Luis Rubio
“The crisis consists precisely of that the old is dying and the new cannot be born; in this interregnum, there appears a great variety of morbid symptoms.” That is how Gramsci characterized the processes of political transition. Mexico ended up in a quagmire in the middle of that process, which can be appreciated in political matters and, especially, in security issues. Authoritarian politics is very distinct from democratic politics. The question is whether Mexicans presently find themselves in the transition process or are trapped, as Gramsci suggests, foundering in an interminable limbo.
The evidence is overwhelming in whatsoever ambit one chooses to observe. When the president reviles the members of the Supreme Court for adhering to what is established by the law and for not following his orders, he does nothing other than make it obvious that the separation of powers does not exist and that he does not respect the individual responsibilities of the other branches of government. And it is the same when gangster-like means are utilized to force a legislative contingent to vote the way the president prefers, a flagrant case of extorsion.
Within the scope of security, not even the pretension that the country is found in a process of transition exists: instead of building the foundations of a normal and typical security system for a democratic society (a pretention clearly in place in the political environment as illustrated by the existence of the National Electoral Institute, INE), the response to the heightening violence is limited to deploying the Army, which does not possess the abilities nor the capacities to deal with the phenomenon.
The transitions toward democracy undertaken by nations such as Spain and several in the South American Continent served as a rhetorical mooring for the erection of institutions that took place in Mexico during the nineties and that tangibly resulted in the two electoral institutions: the (then) Federal Electoral Institute (IFE) and the Electoral Court. Those two entities have been essential in resolving the hottest topic in Mexican politics from the eighties to date: access to power. While costly, those two institutions leveled the playing field of the political dispute; they professionalized the organization and administration of the electoral process along its entire length and breadth and conferred certainty on citizens and political actors. The problem was resolved regarding how to accede to power, but not how Mexicans would govern themselves. The problems Mexicans confront today derive from that absence.

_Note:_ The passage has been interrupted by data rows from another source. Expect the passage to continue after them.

(* ===== verification/Transport.v ===== *)
(** Whole sessions over the wire: the requests the page sends in a
    session, as the [fetch] calls of [src/src/App.tsx] write them, reach
    the route handlers of [src/server.ts] with exactly the requests the
    model of [Client.v] runs.

    The client builds its URLs with template literals and never escapes
    what it interpolates (the user's [id] and [role], a ticket's [id]).
    [Wire.v] shows each fetch call is routed as intended when that text
    is URL-safe.  This file shows it always is: an instance [url_inv] of
    the [PageInvLaws] interface of [Browser.v] whose client invariant is
    that the user's id and role and every ticket id the page holds are
    URL-safe, and whose requests are those Express delivers unchanged.
    The ids come from two places: the seeded accounts of [MOCK_USERS]
    (or ["undefined"] after a login with an inherited name), and the
    server's numbering [T-(1001+i)], which [keys_inv] of [Sessions.v]
    keeps. *)

From S2P Require Import Prelude Types Users Tickets Comments Stats Server Client Wire View Runtime Browser Sessions.
Import JsObject Users TicketStore CommentStore Server Client Wire View Runtime Browser.

(** ** URL-safe identifiers *)

Definition user_safe (u : option ClientUser) : Prop :=
  ∀ x, u = Some x →
    query_safe (js_template x.(ClientUser.id)) = true ∧
    query_safe (js_template x.(ClientUser.role)) = true.

Definition ticket_safe (t : Ticket) : Prop := segment_safe t.(Ticket.id) = true.

Record client_safe (c : ClientState) : Prop := {
  cs_user : user_safe c.(user);
  cs_tickets : Forall ticket_safe c.(tickets);
  cs_selected : ∀ t, c.(selectedTicket) = Some t → ticket_safe t
}.

Section Routed.
Variable NODE_ENV : option string.

(** A request Express delivers unchanged, in whichever form a fetch call
    of the client writes it. *)
Definition routed (r : Request) : Prop :=
  ∀ h, fetch_call r h → serve NODE_ENV h = Handled r.

Definition upd_safe (u : Update) : Prop :=
  match u with
  | SetUser u => user_safe u
  | SetTickets ts => Forall ticket_safe ts
  | SetSelectedTicket (Some t) => ticket_safe t
  | _ => True
  end.

Definition body_safe (b : Body) : Prop :=
  match b with
  | BLogin lb => user_safe (user_of_login lb)
  | BTickets ts => Forall ticket_safe ts
  | BTicket t => ticket_safe t
  | _ => True
  end.

Definition url_inv : PageInv :=
  {| pi_upd := upd_safe; pi_req := routed; pi_body := body_safe;
     pi_client := client_safe; pi_server s := ids_by_position s.(Server.tickets);
     pi_event _ := True |}.

End Routed.

(** ** The identifiers the server hands out are URL-safe *)

Lemma str_forall_app p a b : str_forall p (a +:+ b) = str_forall p a && str_forall p b.
Proof.
  induction a as [|c a IH]; [done|]. rewrite string_app_cons. simpl. by rewrite IH, andb_assoc.
Qed.

Lemma pretty_N_go_safe x s : query_safe s = true → query_safe (pretty_N_go x s) = true.
Proof.
  revert s. induction (N.lt_wf_0 x) as [x _ IH]; intros s Hs.
  destruct (decide (x = 0%N)) as [->|Hx]; [by rewrite pretty_N_go_0|].
  rewrite pretty_N_go_step by lia. apply IH; [apply N.div_lt; lia|].
  unfold query_safe in *. simpl. rewrite Hs, andb_true_r. unfold pretty_N_char. by repeat case_match.
Qed.

Lemma pretty_nat_safe (n : nat) : query_safe (pretty n) = true.
Proof.
  unfold pretty, pretty_nat, pretty, pretty_N. case_decide; [done|]. by apply pretty_N_go_safe.
Qed.

Lemma ticket_id_safe i : segment_safe (ticket_id i) = true.
Proof.
  unfold segment_safe, query_safe, ticket_id. rewrite str_forall_app, pretty_nat_safe.
  rewrite bool_decide_false; [done|]. rewrite !elem_of_cons, elem_of_nil.
  intros [H|[H|[H|[]]]]; rewrite string_app_cons in H; discriminate.
Qed.

Lemma ids_by_position_safe ts t : ids_by_position ts → t ∈ ts → ticket_safe t.
Proof.
  intros Hid (i & Hi)%list_elem_of_lookup. unfold ticket_safe. rewrite (Hid i t Hi).
  apply ticket_id_safe.
Qed.

(** ** The accounts the login answers are URL-safe *)

Lemma own_get_values {V} k (o : obj V) v : own_get k o = Some v → v ∈ obj_values o.
Proof.
  induction o as [|[k' v'] o IH]; simpl; [done|].
  destruct (String.eqb k k'); [intros [= ->]; left | intros Hv; right; by apply IH].
Qed.

Lemma MOCK_USERS_safe :
  Forall (λ m, query_safe m.(MockUser.id) = true ∧ query_safe (UserRole_value m.(MockUser.role)) = true)
    (obj_values MOCK_USERS).
Proof.
  apply Forall_forall. intros m Hm.
  assert (forallb (λ m, query_safe m.(MockUser.id) && query_safe (UserRole_value m.(MockUser.role)))
            (obj_values MOCK_USERS) = true) as Hall by (vm_compute; reflexivity).
  rewrite forallb_forall in Hall. apply list_elem_of_In in Hm. apply Hall in Hm.
  by apply andb_prop in Hm.
Qed.

Lemma login_user_safe u : user_safe (user_of_login (login MOCK_USERS u).2).
Proof.
  unfold login, js_get. destruct (own_get _ _) as [m|] eqn:Hm; [|case_bool_decide]; simpl.
  - intros x [= <-]. simpl.
    pose proof MOCK_USERS_safe as Hall. rewrite Forall_forall in Hall.
    apply Hall. by eapply own_get_values.
  - intros x [= <-]. split; reflexivity.
  - by intros x [=].
Qed.

(** ** The server answers URL-safe identifiers *)

Lemma list_tickets_elem uid role ts t : t ∈ list_tickets uid role ts → t ∈ ts.
Proof.
  unfold list_tickets. repeat case_bool_decide; [done | rewrite elem_of_List_filter; naive_solver..].
Qed.

Section Server.
Context `{Env}.

Lemma handle_body_safe r s w :
  ids_by_position s.(Server.tickets) →
  let '((res, _), _) := handle r s w in body_safe res.(body).
Proof.
  intros Hid. destruct r as [u| |uid role|b|id b|id|id b|]; simpl; try done.
  - pose proof (login_user_safe u) as Hu. by destruct (login _ _).
  - apply Forall_forall. intros t Ht. eapply ids_by_position_safe; [done|].
    by eapply list_tickets_elem.
  - unfold io_bind. pose proof (create_ticket_fields b (Server.tickets s) w) as Hf.
    destruct (create_ticket b (Server.tickets s) w) as [[t ts] w1]; simpl.
    destruct Hf as (_ & Ht & _). unfold ticket_safe. rewrite Ht. apply ticket_id_safe.
  - unfold io_bind.
    destruct (patch_ticket_cases id b (Server.tickets s) w) as [[-> _] | (i & t & Hi & _ & _ & ->)];
      simpl; [done|].
    pose proof (update_ticket_fields b t w) as Hu.
    destruct (update_ticket b t w) as [t' w']. destruct Hu as [Ht' _]. simpl.
    unfold ticket_safe. rewrite Ht', (Hid i t Hi). apply ticket_id_safe.
Qed.

End Server.

(** ** Every handler sends routed requests *)

Section Handlers.
Variable NODE_ENV : option string.
Abbreviation I := (url_inv NODE_ENV).

Lemma routed_of_safe r : params_safe r = true → routed NODE_ENV r.
Proof. intros Hr h Hh. by apply fetch_call_dispatch. Qed.

(** Updates of safe values, requests with safe text, and any answer. *)
Ltac url_prog :=
  repeat first [ apply ok_done | apply ok_upd; [simpl; first [done | constructor]|]
               | apply seq_prog_ok | progress case_match | progress simpl in * ].

Lemma fetchTickets_url c : client_safe c → prog_ok I (fetchTickets c).
Proof.
  intros Hc. unfold fetchTickets. destruct (user c) as [u|] eqn:Hu; [|apply ok_done].
  destruct (cs_user c Hc u Hu) as [Hid Hrole].
  apply ok_fetch; [apply routed_of_safe; simpl; by rewrite Hid, Hrole|].
  intros [code []] Hb; url_prog.
Qed.

Lemma fetchStats_url c : prog_ok I (fetchStats c).
Proof.
  unfold fetchStats. case_bool_decide; [|apply ok_done].
  apply ok_fetch; [by apply routed_of_safe|]. intros [code []] Hb; url_prog.
Qed.

Lemma fetchAgents_url : prog_ok I fetchAgents.
Proof. apply ok_fetch; [by apply routed_of_safe|]. intros [code []] Hb; url_prog. Qed.

Lemma fetchComments_url t : ticket_safe t → prog_ok I (fetchComments t.(Ticket.id)).
Proof. intros Ht. apply ok_fetch; [by apply routed_of_safe|]. intros [code []] Hb; url_prog. Qed.

Lemma handleLogin_url name : prog_ok I (handleLogin name).
Proof.
  unfold handleLogin. apply ok_upd; [done|]. apply ok_fetch; [by apply routed_of_safe|].
  intros [code []] Hb; url_prog.
Qed.

Lemma handleCreateTicket_url c f : client_safe c → prog_ok I (handleCreateTicket c f).
Proof.
  intros Hc. unfold handleCreateTicket. destruct (user c); [|apply ok_done].
  apply ok_fetch; [by apply routed_of_safe|]. intros res _. url_prog. by apply fetchTickets_url.
Qed.

Lemma updateTicketStatus_url c t st :
  client_safe c → c.(selectedTicket) = Some t → prog_ok I (updateTicketStatus c t.(Ticket.id) st).
Proof.
  intros Hc Ht. pose proof (cs_selected c Hc t Ht) as Hs. unfold updateTicketStatus.
  destruct (user c); [|apply ok_done]. apply ok_fetch; [by apply routed_of_safe|].
  intros [code []] Hb; url_prog; auto using fetchTickets_url, fetchStats_url.
Qed.

Lemma assignToMe_url c t :
  client_safe c → c.(selectedTicket) = Some t → prog_ok I (assignToMe c t.(Ticket.id)).
Proof.
  intros Hc Ht. pose proof (cs_selected c Hc t Ht) as Hs. unfold assignToMe.
  destruct (user c); [|apply ok_done]. apply ok_fetch; [by apply routed_of_safe|].
  intros [code []] Hb; url_prog; auto using fetchTickets_url.
Qed.

Lemma handleAddComment_url c : client_safe c → prog_ok I (handleAddComment c).
Proof.
  intros Hc. unfold handleAddComment.
  destruct (user c); [|apply ok_done]. destruct (selectedTicket c) as [t|] eqn:Ht; [|apply ok_done].
  pose proof (cs_selected c Hc t Ht) as Hs. case_match; [apply ok_done|].
  apply ok_fetch; [by apply routed_of_safe|]. intros res _. url_prog. by apply fetchComments_url.
Qed.

End Handlers.

#[export] Instance url_laws NODE_ENV : PageInvLaws (url_inv NODE_ENV).
Proof.
  split.
  - intros u c [Hu Hts Hsel] Hup. destruct u as [| |u'|ts|sel| | | | | | | |], c; simpl in *;
      constructor; simpl; try done. by intros t ->.
  - intros ? r s w Hs _. pose proof (handle_body_safe r s w Hs) as Hb.
    pose proof (handle_keys r s w Hs) as Hk.
    destruct (handle r s w) as [[res s'] w']. by destruct Hk.
  - intros [| | | |[t|]| | | | | | | |]; done.
  - intros c t Hc Ht. simpl. eapply Forall_forall; [apply (cs_tickets c Hc) | done].
  - intros c Hc. by apply fetchTickets_url.
  - intros c _. apply fetchStats_url.
  - apply fetchAgents_url.
  - intros c t Hc Ht. apply fetchComments_url. by apply (cs_selected c Hc).
  - intros name _. apply handleLogin_url.
  - intros c f Hc. by apply handleCreateTicket_url.
  - intros c t st Hc Ht. by apply updateTicketStatus_url.
  - intros c t Hc Ht. by apply assignToMe_url.
  - intros c Hc. by apply handleAddComment_url.
  - intros ? w0. exact (@inv_init keys_inv keys_laws _ w0).
  - constructor; simpl; [by intros ? [=] | constructor | by intros ? [=]].
Qed.

Section Sessions.
Context `{Env}.

(** C19: whatever the user has done in a session, the user id and role
    and every ticket id the page holds are URL-safe, and the handler of
    the next event, on whatever control of the screen it acts, sends only
    requests that the [fetch] call writing them gets delivered by Express
    to the route handler unchanged: the same route, the same ticket id,
    the same query values and the same body fields as the request the
    model runs (for every answer the server can give, and whatever
    hosting middleware [NODE_ENV] selects).  The client escapes none of
    the text it puts in its URLs; it does not need to. *)
Theorem session_requests_routed (NODE_ENV : option string) (es : list Event) (w0 : io) (e : Event) :
  let '((c, s), _) := session es w0 in
  user_safe c.(user) ∧ Forall ticket_safe c.(tickets) ∧
  ∀ scr p, render c = Ok scr → control scr e = Some p → prog_ok (url_inv NODE_ENV) p.
Proof.
  pose proof (session_next_ok (url_inv NODE_ENV) es w0 e ltac:(by apply Forall_true) I) as Hn.
  destruct (session es w0) as [[c s] w]. destruct Hn as ([Hu Hts _] & _ & Hp). by split_and!.
Qed.
End Sessions.

#[local] Existing Instance ticking_env.

(** An administrator opens the seeded ticket; the "Tomar Ticket" button
    then sends its PATCH to the route that handles it. *)
Lemma session_requests_routed_witness :
  let '((c, s), _) := session [EvRoleCard 2; EvLoginSubmit "admin1"; EvOpenRow 0] (mk_io 0 0) in
  user_safe c.(user) ∧
  ∃ scr p, render c = Ok scr ∧ control scr EvTake = Some p ∧ prog_ok (url_inv None) p.
Proof.
  pose proof (session_requests_routed None [EvRoleCard 2; EvLoginSubmit "admin1"; EvOpenRow 0]
                (mk_io 0 0) EvTake) as Hr.
  destruct (session _ _) as [[c s] w] eqn:E. destruct Hr as (Hu & _ & Hp). split; [exact Hu|].
  vm_compute in E. injection E as <- <- <-.
  eexists _, _. split; [reflexivity|]. split; [reflexivity|]. eapply Hp; reflexivity.
Defined.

For three decades, one government after another played pretend. Each of these, from the nineties up to 2018, acted as if the institutions that they were building -the Supreme Court of Justice, the IFE/National Electoral Institute (INE), the legislative branch, regulatory entities such as the Energy Regulatory Commission and the Federal Economic Competition Commission- these constituting true counterweights to the president’s manner of acting. Thanks to the way of being and acting of President López Obrador, now we know that all of that was pure fiction. The supposedly independent or autonomous entities were vulnerable and prone to manipulation by a president with political adroitness and, above all, an absolute unwillingness to accept the existence of counterweights to his own power.
As the Prussian General von Moltke would say, no plan survives the first contact with the enemy. The Mexican presidents from 1988 to 2018 could have dismantled that institutional framework, but they opted to respect it to advance a process of (alleged) democratic transition. President López Obrador revealed this to be a fallacy, a house of cards.
The reality is very clear: Mexico has taken enormous steps forward in some ambits, but it continues to be mired in an authoritarian past in most of the others. Worse yet, the authoritarian mechanisms of yesteryear no longer function, which is why all that Mexico of the past that was left behind lives immersed in a sea of violence, extortion, inequality, and the consequent resentment. Neither authoritarian nor democratic: a diffuse and precarious space mid-river.
But that river is extraordinarily risky, unstable, and one entertaining a proclivity for violence. The president’s grand accomplishment has been exploiting the sentiments and resentments of that whole population (the majority) that remained trapped along the way, but to which no solution has been offered. His response has been simply rhetorical: perennial and non-stop daily blindsides at daybreak that assign blame without ever assuming responsibility. Everything but solutions.
Unfortunately, examples such as those of Spain, Chile, or Korea, to site three irrefutably successful transitions, do not apply to Mexico. In those nations, each embroiled in its particular circumstances, the transition was integral: the objective was to abandon the authoritarian past in order to edify a democratic society. In Mexico, the objective was limited to attending to certain problems, especially those pertaining to investor trust and post-electoral discord. The objective was not, nor is it, the transition toward a democratic society.
Ensnared midway across the river, where nothing works: the economy does not grow, the violence persists, and the resentments are brutal. Society -all of it together- must have the last word: with its acting and its activism, it has in its hands the opportunity to lead out of the quagmire. The question is whether it can lead the way. Today’s demonstration will be a test of wills.